__TASK__.
Give back only the lines from the one with "try_except (try_body tools" through the last line of the data, exactly as they appear.

-- -- --

Lemma raises_only_try_body (tools : list Tool) (resources : list Resource)
  (templates : list ResourceTemplate) :
  raises_only (fun e => is_caught e = true)
    (try_body tools resources templates).
Proof.
  assert (Hask : raises_only (fun e => is_caught e = true)
                   (ask_continue (Srv := Srv))).
  { unfold ask_continue. apply raises_only_bind.
    - now apply raises_only_input.
    - intros line. destruct (String.eqb _ "q"); [|apply raises_only_ret].
      apply raises_only_bind; [apply raises_only_print|].
      intros _. apply raises_only_ret. }
  assert (Hread : forall u,
            raises_only (fun e => is_caught e = true)
              (r <- send (ReadResource u) (read_resource u) ;;
               display_resource_result r ;; ret (@None control))).
  { intros u. apply raises_only_bind.
    - apply raises_only_send. apply read_resource_caught.
    - intros r. apply raises_only_bind;
        [apply raises_only_display_resource|].
      intros _. apply raises_only_ret. }
  unfold try_body. apply raises_only_bind; [now apply raises_only_input|].
  intros line.
  destruct (String.eqb _ "0" || String.eqb _ "")%bool.
  { apply raises_only_bind; [apply raises_only_print|].
    intros _. apply raises_only_ret. }
  destruct (PyStr.int (PyStr.strip line)) as [n|];
    [|intros w t e w'; now intros [= _ <- _]].
  destruct (_ || _)%bool.
  { apply raises_only_bind; [apply raises_only_print|].
    intros _. apply raises_only_ret. }
  apply raises_only_bind.
  - unfold dispatch.
    destruct (_ <? _)%Z; [|destruct (_ <? _)%Z].
    + apply raises_only_bind; [apply raises_only_index|].
      intros selected_tool. unfold tool_branch.
      apply raises_only_bind; [apply raises_only_print|]. intros _.
      apply raises_only_bind; [apply raises_only_build|]. intros arguments.
      apply raises_only_bind; [apply raises_only_print|]. intros _.
      apply raises_only_bind.
      * apply raises_only_send. apply call_tool_caught.
      * intros r. apply raises_only_bind;
          [apply raises_only_display_tool|].
        intros _. apply raises_only_ret.
    + apply raises_only_bind; [apply raises_only_index|].
      intros selected_resource. unfold resource_branch.
      apply raises_only_bind; [apply raises_only_print|]. intros _.
      apply Hread.
    + apply raises_only_bind; [apply raises_only_index|].
      intros selected_template. unfold template_branch.
      apply raises_only_bind; [apply raises_only_print|]. intros _.
      apply raises_only_bind; [apply raises_only_print|]. intros _.
      apply raises_only_bind; [apply raises_only_prompt_params|].
      intros param_values. destruct (negb _).
      * apply raises_only_bind; [apply raises_only_print|].
        intros _. apply raises_only_ret.
      * apply raises_only_bind; [apply raises_only_print|]. intros _.
        apply Hread.
  - intros [c|]; [apply raises_only_ret | exact Hask].
Qed.

(** Inside the [try], everything that is raised is caught. *)
Lemma guarded_round_returns (tools : list Tool) (resources : list Resource)
  (templates : list ResourceTemplate) (w : world Srv) :
  exists t c w',
    try_except (try_body tools resources templates) handlers w
    = (t, Ok c, w').
Proof.
  unfold try_except.
  destruct (try_body tools resources templates w) as [[t [c|e]] w1] eqn:Hb.
  - now exists t, c, w1.
  - pose proof (raises_only_try_body _ _ _ _ _ _ _ Hb) as Hc.
    destruct e; try discriminate; cbn; eauto.
Qed.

-- -- --

__YOUR RESPONSE__.
    try_except (try_body tools resources templates) handlers w
    = (t, Ok c, w').
Proof.
  unfold try_except.
  destruct (try_body tools resources templates w) as [[t [c|e]] w1] eqn:Hb.
  - now exists t, c, w1.
  - pose proof (raises_only_try_body _ _ _ _ _ _ _ Hb) as Hc.
    destruct e; try discriminate; cbn; eauto.
Qed.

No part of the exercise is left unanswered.